バルトーク 「中国の不思議な役人」 ブーレーズ指揮
横浜中華街、市場通りの様子。
いまだに、中華街は全貌がつかめない。
というか、それは無理にしても、どこに何があるかわからない。
きっと常に酔っているせいであろうか?
または、人に連れられてきては覚えられないのだろうか?
それが魅力の、不思議なスポットなのである。
こんな誘導的な出だしで始まった本日の曲は、バルトークのバレエ音楽「中国の不思議な役人」なのである。
1919年の作品。
敗戦国であったハンガリー、第一次大戦後間もない頃、こんな激しくも不健全な音楽が書かれたわけだ。
私の好きな「青髭公の城」は、それより以前、1911年、マーラーの亡くなった年の作品で、これら劇音楽はバルトークの前期作品とされる。

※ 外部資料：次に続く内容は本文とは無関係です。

(** X2: a NUL-terminated sentence of fewer than six characters, the empty
    one included, is classified [kNMEAMessageUnknown]: [strncmp] stops at
    its NUL and reads no further. *)
Theorem nmea_get_message_type_short h message a :
  deref h message = Some (Chars a) →
  is_Some (strlen_arr a) →
  (length (c_string a) < 6)%nat →
  nmea_get_message_type message h = (Ok kNMEAMessageUnknown, h).
Proof.
  intros Hm Ha Hshort.
  destruct (nmea_get_message_type_run h message a Hm) as (t & Ht & ->); [by right|].
  rewrite lookup_prefix_unregistered in Ht; [by simplify_eq|].
  intros e lit He Hlit Heq.
  assert (entry_ok e) as Hok by (eapply Forall_forall; [apply type_map_ok|done]).
  destruct (Hok lit Hlit) as [Hlen _].
  rewrite <-Heq, length_take in Hlen. lia.
Qed.

(** X3: the classifier returns a type other than [kNMEAMessageUnknown]
    only when the first six characters of the sentence are the literal of
    a [type_map] entry of that type. *)
Theorem nmea_get_message_type_sound h message a t h' :
  deref h message = Some (Chars a) →
  nmea_get_message_type message h = (Ok t, h') →
  t ≠ kNMEAMessageUnknown →
  ∃ e lit, e ∈ type_map ∧ nmea e = Some lit ∧ type e = t
           ∧ take 6 (c_string a) = String.list_byte_of_string lit.
Proof.
  intros Hm H%nmea_get_message_type_Ok_loop Ht.
  by eapply get_message_type_loop_Ok_inv; [apply type_map_ok|..].
Qed.

(** X4: a NULL [message] is caught before anything else happens.  Neither
    function returns normally on it, in either build, and the heap is left
    as it was; with assertions enabled both stop in [abort()]. *)
Theorem nmea_null_message h outError :
  (∀ t h', nmea_get_message_type NULL h ≠ (Ok t, h'))
  ∧ (∀ r h', nmea_parse_message NULL outError h ≠ (Ok r, h'))
  ∧ (nmea_get_message_type NULL h).2 = h
  ∧ (nmea_parse_message NULL outError h).2 = h
  ∧ (NDEBUG = false →
       nmea_get_message_type NULL h = (Abort, h)
       ∧ nmea_parse_message NULL outError h = (Abort, h)).
Proof.
  split; [|split; [|split; [|split]]].
  - by intros t h' [a ?]%nmea_get_message_type_Ok_deref.
  - by intros r h' (a & n & ? & _)%nmea_parse_message_Ok_wf.
  - apply pure_nmea_get_message_type.
  - by apply nmea_parse_message_early.
  - intros HN. split.
    + unfold nmea_get_message_type, assert. by rewrite HN.
    + unfold nmea_parse_message, assert. by rewrite HN.
Qed.

(** ** More on the dispatcher *)

Lemma fresh_not_live (h : heap) : h !! fresh (dom h) = None.
Proof. apply not_elem_of_dom, is_fresh. Qed.

Lemma after_switch_run t copy b m h2 :
  is_Some (h2 !! copy) →
  delete copy h2 !! b = Some (Msg m) →
  after_switch t (Some copy) (Some b) h2
    = (Ok (Some b), <[b := Msg (NmeaMessage t (msg_payload m))]> (delete copy h2)).
Proof.
  intros [c Hcopy] Hb. unfold after_switch. simpl non_null.
  rewrite assert_true, ret_bind.
  rewrite (bind_Ok _ _ _ tt (delete copy h2)) by (simpl; by rewrite Hcopy).
  rewrite (bind_Ok _ _ _ tt (<[b := Msg (NmeaMessage t (msg_payload m))]> (delete copy h2)));
    [done|]. simpl. by rewrite Hb.
Qed.

(** Without a C string short enough for [int] in a live array behind
    [message], the call is undefined before it has written anything. *)
Lemma nmea_parse_message_ill h message outError a :
  deref h message = Some (Chars a) →
  (∀ n, strlen_arr a = Some n → ¬ Z.of_nat n + 2 ≤ INT_MAX) →
  nmea_parse_message message outError h = (Undef, h).
Proof.
  intros Hm Hbad. unfold nmea_parse_message.
  rewrite (deref_non_null _ _ _ Hm), assert_true, ret_bind.
  rewrite bind_run, (strlen_run _ _ _ Hm).
  destruct (strlen_arr a) as [n|] eqn:Hn; [|done].
  specialize (Hbad n eq_refl).
  destruct (Z.leb_spec (Z.of_nat n) INT_MAX) as [Hle|Hgt].
  - rewrite int_of_size_t_run, ret_bind by done.
    unfold int_add. by rewrite (proj2 (Z.leb_gt _ _)) by lia.
  - unfold int_of_size_t. by rewrite (proj2 (Z.leb_gt _ _)) by lia.
Qed.

(** The copy is a C string with the characters of the sentence. *)
Lemma c_string_copy l : ∀ a n,
  strlen_arr a = Some n →
  length (c_string a) = n
  ∧ strlen_arr (c_string a ++ NUL :: l) = Some n
  ∧ c_string (c_string a ++ NUL :: l) = c_string a.
Proof.
  induction a as [|c r IH]; intros n; simpl; [done|].
  destruct (Byte.eqb c NUL) eqn:Ec; [by intros [= <-]|].
  destruct (strlen_arr r) as [k|]; simpl; [|done].
  intros [= <-]. destruct (IH k eq_refl) as (Hlen & Hs & Hc).
  simpl. by rewrite Ec, Hlen, Hs, Hc.
Qed.

(** X5: the record [nmea_parse_message] returns is the one its decoder
    returned, at the same address, with the payload as the decoder left it
    and the [type] set by the dispatcher. *)
Theorem nmea_parse_message_record h message outError r h' :
  nmea_parse_message message outError h = (Ok r, h') →
  ∃ a t b m h2,
    deref h message = Some (Chars a)
    ∧ parse_switch t (Some (fresh (dom h))) outError (<[fresh (dom h) := scratch a]> h)
        = (Ok (Some b), h2)
    ∧ r = Some b
    ∧ h2 !! b = Some (Msg m)
    ∧ h' !! b = Some (Msg (NmeaMessage t (msg_payload m))).
Proof.
  intros (a & t & b & m & h2 & Ha & _ & _ & Hsw & -> & _ & Hb & ->)%nmea_parse_message_Ok_inv.
  exists a, t, b, m, h2. repeat split; [done..| |apply lookup_insert_eq].
  by apply lookup_delete_Some in Hb as [_ ?].
Qed.
(** * Properties *)

(** ** Strings *)

Lemma trimStart_nil_iff (s : jsstring) : trimStart s = [] <-> blank s = true.
Proof.
  induction s as [|c r IH]; simpl.
  - tauto.
  - destruct (isWhiteSpace c); simpl; [exact IH|].
    split; discriminate.
Qed.

Lemma blank_app (a b : jsstring) : blank (a ++ b) = blank a && blank b.
Proof. apply forallb_app. Qed.

Lemma blank_rev (s : jsstring) : blank (rev s) = blank s.
Proof.
  induction s as [|c r IH]; simpl; [reflexivity|].
  rewrite blank_app, IH. simpl. rewrite andb_true_r. apply andb_comm.
Qed.

Lemma blank_trimStart (s : jsstring) : blank (trimStart s) = blank s.
Proof.
  induction s as [|c r IH]; simpl; [reflexivity|].
  destruct (isWhiteSpace c) eqn:E; simpl; [exact IH|].
  now rewrite E.
Qed.

(** [trim] leaves nothing exactly on blank strings. *)
Lemma trim_nil_iff (s : jsstring) : trim s = [] <-> blank s = true.
Proof.
  unfold trim, trimEnd. split.
  - intros H. apply (f_equal (@rev N)) in H. rewrite rev_involutive in H.
    simpl in H. apply trimStart_nil_iff in H.
    now rewrite blank_rev, blank_trimStart in H.
  - intros H. apply trimStart_nil_iff in H. now rewrite H.
Qed.

Lemma truthy_trim (s : jsstring) : truthy (trim s) = negb (blank s).
Proof.
  destruct (blank s) eqn:B.
  - apply trim_nil_iff in B. now rewrite B.
  - destruct (trim s) eqn:T; [|reflexivity].
    apply trim_nil_iff in T. congruence.
Qed.

Lemma startsWith_split (p s : jsstring) :
  startsWith s p = true -> s = p ++ skipn (List.length p) s.
Proof.
  revert s. induction p as [|a p IH]; intros s H; [reflexivity|].
  destruct s as [|b s]; simpl in H; [discriminate|].
  apply andb_true_iff in H. destruct H as [Hab Hs].
  apply N.eqb_eq in Hab. subst b. simpl. f_equal. now apply IH.
Qed.

Lemma startsWith_app (p r : jsstring) : startsWith (p ++ r) p = true.
Proof.
  induction p as [|a p IH]; simpl; [now destruct r|].
  now rewrite N.eqb_refl.
Qed.

(** ** The scan over the parts *)

Lemma scan_parts_snoc (ps : list Part) (p : Part) :
  scan_parts (ps ++ [p]) = scan_step (scan_parts ps) p.
Proof. unfold scan_parts. now rewrite fold_left_app. Qed.

Lemma scan_no_inline (ps : list Part) (acc : jsstring) :
  no_inline_data ps -> fold_left scan_step ps acc = acc.
Proof.
  revert acc. induction ps as [|p ps IH]; intros acc H; [reflexivity|].
  cbn [fold_left]. replace (scan_step acc p) with acc.
  - apply IH. intros q Hq. apply H. now right.
  - unfold scan_step. now rewrite (H p (or_introl eq_refl)).
Qed.
Lemma age_max_attained (raw : list Patient) (m : Z) :
  age_max raw = Some m -> exists p, In p raw /\ age p = m.
Proof.
  revert m. induction raw as [|q raw IH]; simpl; intros m E; [discriminate|].
  destruct (age_max raw) as [m'|].
  - injection E as <-. destruct (Z.max_spec (age q) m') as [[_ ->]|[_ ->]].
    + destruct (IH m' eq_refl) as (p & Hp & Ep). eauto.
    + eauto.
  - injection E as <-. eauto.
Qed.

Lemma load_data_cases (raw : list Patient) :
  load_data raw
  = match age_max raw with
    | None => Raise BinsNotMonotonic
    | Some m =>
        if m <? 70 then Raise BinsNotMonotonic
        else if m =? 70 then Raise BinEdgesNotUnique
        else Ok (map (fun p => mkRow p (cut (bins m) labels (age p))) raw)
    end.
Proof.
  unfold load_data. destruct (age_max raw) as [m|]; trivial.
  rewrite pd_cut_bins.
  destruct (m <? 70); trivial. destruct (m =? 70); trivial.
  now rewrite map_map, combine_map_r, map_map.
Qed.
(** * Kuasar back end: the application bootstrap and its authentication schemas

    A shallow embedding of [app/schemas/user.py] and [app/main.py].

    - [Py]        the Python objects the two files evaluate or can be handed:
                  [None], strings, integers, the class [str],
                  [typing.Optional[...]] and any other object by what the code
                  can observe of it; truthiness and the boolean operator [or];
    - [Pydantic]  what deriving from [BaseModel] gives a class: its fields and the
                  keyword constructor that validates them;
    - [Schemas]   the three classes of [app/schemas/user.py];
    - [Main]      the top-level statements of [app/main.py] as a state-passing
                  program over the process' observable effects;
    - [Auth]      the login and token-validation flow the specification describes
                  (its code is not part of the two files). *)

From Stdlib Require Import ZArith List Bool Lia DecimalString.
From stdpp Require Import gmap strings list fin_maps.

Open Scope string_scope.

(* ===================================================================== *)
(** ** Python objects                                                      *)
(* ===================================================================== *)

Module Py.

(** The objects that occur in the two files, or that can be passed to the
    classes they define. Any object that is none of the first five is a
    [PyOther]: it is given by what the code can observe of it, which is its
    truth value and what the [str] validator of pydantic 1 and of pydantic 2
    makes of it, the string it converts the object to or nothing when it
    refuses the object. An integer is a [PyInt] when the interpreter converts it
    to decimal; where the interpreter limits the number of digits, a longer
    integer is a [PyOther] that version 1 refuses. *)
Inductive pyobj : Type :=
| PyNone                        (* None *)
| PyStr (s : string)            (* a str instance *)
| PyInt (z : Z)                 (* an int instance *)
| Py_str                        (* the class object str *)
| PyOptional (o : pyobj)        (* typing.Optional[o] *)
| PyOther (truth : bool) (str_v1 str_v2 : option string).

#[export] Instance pyobj_eq_dec : EqDecision pyobj.
Proof. solve_decision. Defined.

(** [bool(o)]: [None] is false, a string is true when it is not empty, an integer
    when it is not zero; a class object and a typing construct define neither
    [__bool__] nor [__len__], so they are true. *)
Definition truthy (o : pyobj) : bool :=
  match o with
  | PyNone => false
  | PyStr s => negb (String.eqb s "")
  | PyInt z => negb (Z.eqb z 0)
  | Py_str => true
  | PyOptional _ => true
  | PyOther truth _ _ => truth
  end.

(** [a or b]: [a] when it is true, otherwise [b]. The result is one of the
    operands, not a boolean. *)
Definition py_or (a b : pyobj) : pyobj := if truthy a then a else b.

(** [str(z)] for an integer: decimal digits, a leading minus for negatives. *)
Definition str_of_int (z : Z) : string := NilZero.string_of_int (Z.to_int z).

(** Other objects that matter to a [str] field. A [bytes] or a [bytearray] is
    decoded as UTF-8 by both versions, and refused when it is not valid UTF-8;
    it is true when it is not empty. *)
Definition PyBytes (nonempty : bool) (decoded : option string) : pyobj :=
  PyOther nonempty decoded decoded.

(** [True] and [False] are integers to version 1, which stores [str(...)] of
    them; version 2 refuses them. *)
Definition PyBool (b : bool) : pyobj :=
  PyOther b (Some (if b then "True" else "False")) None.

(** A [float] or a [Decimal], given by whether it is non-zero and by its
    [str(...)]: version 1 stores the latter, version 2 refuses the object. *)
Definition PyNumber (nonzero : bool) (repr : string) : pyobj :=
  PyOther nonzero (Some repr) None.

End Py.

(* ===================================================================== *)
(** ** pydantic's BaseModel                                                *)
(* ===================================================================== *)

Module Pydantic.
Import Py.

(** The two major versions differ in how a [str] field treats integers and an
    explicit [None]; nothing in the repository pins one, so the constructor takes
    the version as an argument and the theorems hold for both. *)
Inductive version : Type := V1 | V2.

(** One annotated assignment of a class body, [name: annotation] or
    [name: annotation = default]. Both expressions are evaluated when the class
    statement runs, so the record holds their values. *)
Record field : Type := Field {
  f_name : string;
  f_annotation : pyobj;
  f_default : option pyobj
}.

(** A class statement: its name, its bases and the annotated assignments of its
    body, in source order. *)
Record model_class : Type := ModelClass {
  c_name : string;
  c_bases : list string;
  c_fields : list field
}.

Inductive error_kind : Type :=
| Missing             (* a required field was not supplied *)
| NoneNotAllowed      (* None supplied where it is not allowed (version 1) *)
| StringType          (* the value is not a valid string *)
| UnsupportedType.    (* the annotation is no type the validator knows *)

(** Validation of a value against [str]. Both versions return a string as it
    is; version 1 also converts an integer with [str(...)], version 2 refuses
    it. Any other object is converted or refused as the version does with it.
    [None], classes and typing constructs are refused. *)
Definition str_validator (v : version) (x : pyobj) : pyobj + error_kind :=
  match x with
  | PyStr s => inl (PyStr s)
  | PyInt z => match v with V1 => inl (PyStr (str_of_int z)) | V2 => inr StringType end
  | PyOther _ str_v1 str_v2 =>
      match (match v with V1 => str_v1 | V2 => str_v2 end) with
      | Some s => inl (PyStr s)
      | None => inr StringType
      end
  | _ => inr StringType
  end.

(** Whether the field accepts an explicit [None]. An [Optional[...]] annotation
    does in both versions; version 1 also lets a field whose default is [None]
    accept it, whatever the annotation. *)
Definition allow_none (v : version) (f : field) : bool :=
  match f_annotation f with
  | PyOptional _ => true
  | _ => match v, f_default f with
         | V1, Some PyNone => true
         | _, _ => false
         end
  end.

(** The type the value is checked against once [None] is dealt with. *)
Definition outer_type (f : field) : pyobj :=
  match f_annotation f with
  | PyOptional t => t
  | t => t
  end.

(** Validation of a supplied value for a field. *)
Definition validate_field (v : version) (f : field) (x : pyobj) : pyobj + error_kind :=
  match x with
  | PyNone =>
      if allow_none v f then inl PyNone
      else inr (match v with V1 => NoneNotAllowed | V2 => StringType end)
  | _ =>
      match outer_type f with
      | Py_str => str_validator v x
      | _ => inr UnsupportedType
      end
  end.

(** The fields are validated in source order. A field that is not among the
    keyword arguments takes its default as it is, without validation, or is
    reported missing when it has none. Keyword arguments that name no field are
    ignored. The result is the instance's values together with the errors, in
    field order. *)
Fixpoint validate_model (v : version) (fields : list field) (kwargs : gmap string pyobj)
  : gmap string pyobj * list (string * error_kind) :=
  match fields with
  | [] => (∅, [])
  | f :: rest =>
      let '(values, errors) := validate_model v rest kwargs in
      match kwargs !! f_name f with
      | None =>
          match f_default f with
          | None => (values, (f_name f, Missing) :: errors)
          | Some d => (<[f_name f := d]> values, errors)
          end
      | Some x =>
          match validate_field v f x with
          | inl x' => (<[f_name f := x']> values, errors)
          | inr e => (values, (f_name f, e) :: errors)
          end
      end
  end.

Inductive init_result : Type :=
| ModelInstance (values : gmap string pyobj)
| ValidationError (errors : list (string * error_kind)).

(** Calling the class with keyword arguments: the instance when no field
    failed, otherwise
    [ValidationError] with every failure. *)
Definition init (v : version) (cls : model_class) (kwargs : gmap string pyobj) : init_result :=
  match validate_model v (c_fields cls) kwargs with
  | (values, []) => ModelInstance values
  | (_, e :: errors) => ValidationError (e :: errors)
  end.

(** What a field contributes to the instance when it does not fail: the
    validated argument, or the default when there is no argument. *)
Definition field_value (v : version) (kwargs : gmap string pyobj) (f : field) : option pyobj :=
  match kwargs !! f_name f with
  | None => f_default f
  | Some x => match validate_field v f x with inl x' => Some x' | inr _ => None end
  end.

(** The names of a class' fields. *)
Definition field_names (cls : model_class) : list string := map f_name (c_fields cls).

End Pydantic.

(* ===================================================================== *)
(** ** app/schemas/user.py                                                 *)
(* ===================================================================== *)

Module Schemas.
Import Py Pydantic.

(** class User(BaseModel): username: str; email: str *)
Definition User : model_class :=
  ModelClass "User" ["BaseModel"]
    [ Field "username" Py_str None;
      Field "email" Py_str None ].

(** class Token(BaseModel): access_token: str; token_type: str *)
Definition Token : model_class :=
  ModelClass "Token" ["BaseModel"]
    [ Field "access_token" Py_str None;
      Field "token_type" Py_str None ].

(** class TokenData(BaseModel): username: str or None = None *)
Definition TokenData : model_class :=
  ModelClass "TokenData" ["BaseModel"]
    [ Field "username" (py_or Py_str PyNone) (Some PyNone) ].

(** The class statements of the module, in source order. *)
Definition classes : list model_class := [User; Token; TokenData].

(** The classes that derive from [BaseModel]. *)
Definition schemas : list model_class :=
  filter (fun c => bool_decide ("BaseModel" ∈ c_bases c)) classes.

(** The field of a class with a given name. *)
Definition get_field (cls : model_class) (name : string) : option field :=
  find (fun f => String.eqb (f_name f) name) (c_fields cls).

End Schemas.

(* ===================================================================== *)
(** ** app/main.py                                                         *)
(* ===================================================================== *)

Module Main.

(** What a top-level statement does that is visible outside the module's own
    namespace. *)
Inductive effect : Type :=
| ImportFrom (module : string) (names : list string)   (* from module import names *)
| CreateAll (metadata bind : string)                   (* metadata.create_all(bind=...) *)
| NewFastAPI                                           (* FastAPI() *)
| IncludeRouter (router : string).                     (* app.include_router(router) *)

(** A [FastAPI] instance, as far as the file uses it: the routers registered on
    it, in registration order. *)
Record FastAPI : Type := { routers : list string }.

(** Statements run in order against the log of the effects so far. *)
Definition M (A : Type) : Type := list effect → A * list effect.

#[export] Instance M_ret : MRet M := λ A (a : A) log, (a, log).
#[export] Instance M_bind : MBind M :=
  λ A B (k : A → M B) (c : M A) log, let '(a, log') := c log in k a log'.
(** * Quick-add parser (src/parsers/quickAddRu.ts): a shallow embedding

    The parser is a pipeline of regular-expression stages over a text buffer
    and a patch object, followed by date arithmetic on JavaScript [Date]s.
    The development has four layers, and on top of them the caller of the
    parser, the webhook route, with the methods of the Vikunja client it
    uses (the server is a state that their calls pass along):

    - JavaScript strings as sequences of UTF-16 code units, with the string
      methods the parser calls;
    - a backtracking matcher for the regular-expression constructs that
      occur in the source, with the semantics ECMAScript gives them when
      the pattern has the [i] flag and no [u] flag;
    - [Date] time values with the [date-fns] helpers the parser imports,
      for a process that runs with [TZ=UTC] (as the test suite requires);
    - [parseQuickAddRu] itself, stage by stage.  *)

From Stdlib Require Import ZArith NArith List Bool Lia Ascii String.
Import ListNotations.

Set Implicit Arguments.

(* ================================================================== *)
(** ** JavaScript strings *)
(* ================================================================== *)

Module JsString.

Local Open Scope N_scope.

(** A string is a list of UTF-16 code units. *)
Definition jsstring : Type := list N.

(** Literals are written as UTF-8 text and decoded to code units.  Only
    well-formed UTF-8 occurs in this file; a truncated sequence is passed
    through byte by byte. *)
Fixpoint utf8_decode (bs : list N) : jsstring :=
  match bs with
  | [] => []
  | b0 :: r0 =>
    if b0 <? 128 then b0 :: utf8_decode r0
    else
      match r0 with
      | [] => [b0]
      | b1 :: r1 =>
        if b0 <? 224 then ((b0 - 192) * 64 + (b1 - 128)) :: utf8_decode r1
        else
          match r1 with
          | [] => [b0; b1]
          | b2 :: r2 =>
            if b0 <? 240
            then ((b0 - 224) * 4096 + (b1 - 128) * 64 + (b2 - 128))
                   :: utf8_decode r2
            else
              match r2 with
              | [] => [b0; b1; b2]
              | b3 :: r3 =>
                let cp := (b0 - 240) * 262144 + (b1 - 128) * 4096
                          + (b2 - 128) * 64 + (b3 - 128) in
                let v := cp - 65536 in
                (55296 + v / 1024) :: (56320 + v mod 1024) :: utf8_decode r3
              end
          end
      end
  end.

Definition js (s : string) : jsstring :=
  utf8_decode (map N_of_ascii (list_ascii_of_string s)).

(** The single code unit of a one-character literal. *)
Definition ch (s : string) : N := hd 0 (js s).

Definition between (lo c hi : N) : bool := (lo <=? c) && (c <=? hi).

(** [\d]: ASCII digits only. *)
Definition isDigit (c : N) : bool := between 48 c 57.

(** The word characters of [\b] and [\w] for a pattern without the [u]
    flag: [A-Za-z0-9_], and nothing else. *)
Definition isWordChar (c : N) : bool :=
  between 97 c 122 || between 65 c 90 || between 48 c 57 || (c =? 95).

(** WhiteSpace and LineTerminator code points: what [\s] matches and what
    [String.prototype.trim] strips. *)
Definition isSpace (c : N) : bool :=
  between 9 c 13 || (c =? 32) || (c =? 160) || (c =? 5760)
  || between 8192 c 8202 || (c =? 8232) || (c =? 8233) || (c =? 8239)
  || (c =? 8287) || (c =? 12288) || (c =? 65279).

(** The simple upper-case mapping of a code unit, as [canonicalize]
    needs it.  The table is exact on
    Basic Latin, on the Cyrillic block, and on the seven Cyrillic Extended-C
    letters U+1C80..U+1C86, which upper-case into the Cyrillic block: these
    are all the code units whose image is the image of a character that
    occurs in one of the parser's patterns.  Other code units are left
    fixed, which changes no comparison the patterns make. *)
Definition upperChar (c : N) : N :=
  if between 97 c 122 then c - 32
  else if between 1072 c 1103 then c - 32
  else if between 1104 c 1119 then c - 80
  else if c =? 7296 then 1042
  else if c =? 7297 then 1044
  else if c =? 7298 then 1054
  else if c =? 7299 then 1057
  else if c =? 7300 then 1058
  else if c =? 7301 then 1058
  else if c =? 7302 then 1066
  else c.

(** The simple lower-case mapping, exact on the same blocks. *)
Definition lowerChar (c : N) : N :=
  if between 65 c 90 then c + 32
  else if between 1040 c 1071 then c + 32
  else if between 1024 c 1039 then c + 80
  else c.

(** Canonicalize of a case-insensitive pattern without the [u] flag: the
    upper-case mapping, refused when it would send a non-ASCII code unit to
    an ASCII one. *)
Definition canonicalize (c : N) : N :=
  let cu := upperChar c in
  if (128 <=? c) && (cu <? 128) then c else cu.

(** [String.prototype.toLowerCase], code unit by code unit: exact on Latin
    and Cyrillic text, the two scripts of the parser's keywords; text in
    other scripts is left as it is.  The parser lower-cases what a keyword
    pattern has captured, and the two sides of one comparison. *)
Definition toLowerCase (s : jsstring) : jsstring := map lowerChar s.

後年の緻密な作風より、この頃の原色さながらの響きにみちた音楽の方が私は好きである。
組曲版は20分足らず、全曲版でも30分ちょい。
短いなかにも、強烈な内容の不道徳パントマイムで、今では何ともないかもしれないが、当時はとんでもないとされ、上演はどこでもすぐに打ち切られたらしい。
悪者3人と少女一人。どこを探しても金がない。
じゃあ、ということで、少女に男を誘惑させて金を奪おうとする。2階から見下ろし、誘惑。
最初のカモはうらぶれた老人、老人はギラギラと迫るが金はなく、つまみだされる。
次のカモは、気の弱そうな青年。ウジウジしていたものの、火が着く。でもこれもまた金がなく放り出される。
さて、3番目は、中国の役人。階段を上がってくるが、途中で止まり、なかなか来ない。少女が誘い、部屋に入ってくるが、その無気味な雰囲気に少女も怖くなる。
3人に後押しされ、怪しいダンスで誘うと、役人は飛びついてくる。キモイと少女は逃れ、激しい追いかけっことなり、3人は役人をつかまえ金品をうばい、枕をおしつけ殺す。
しかし、少女を見つめ復活する役人。さらにナイフで3度刺され倒れるが、またもや見詰めつつ起き上がり飛びついてくる。最後に、天井に吊るされ、その姿が怪しくも青白く光る。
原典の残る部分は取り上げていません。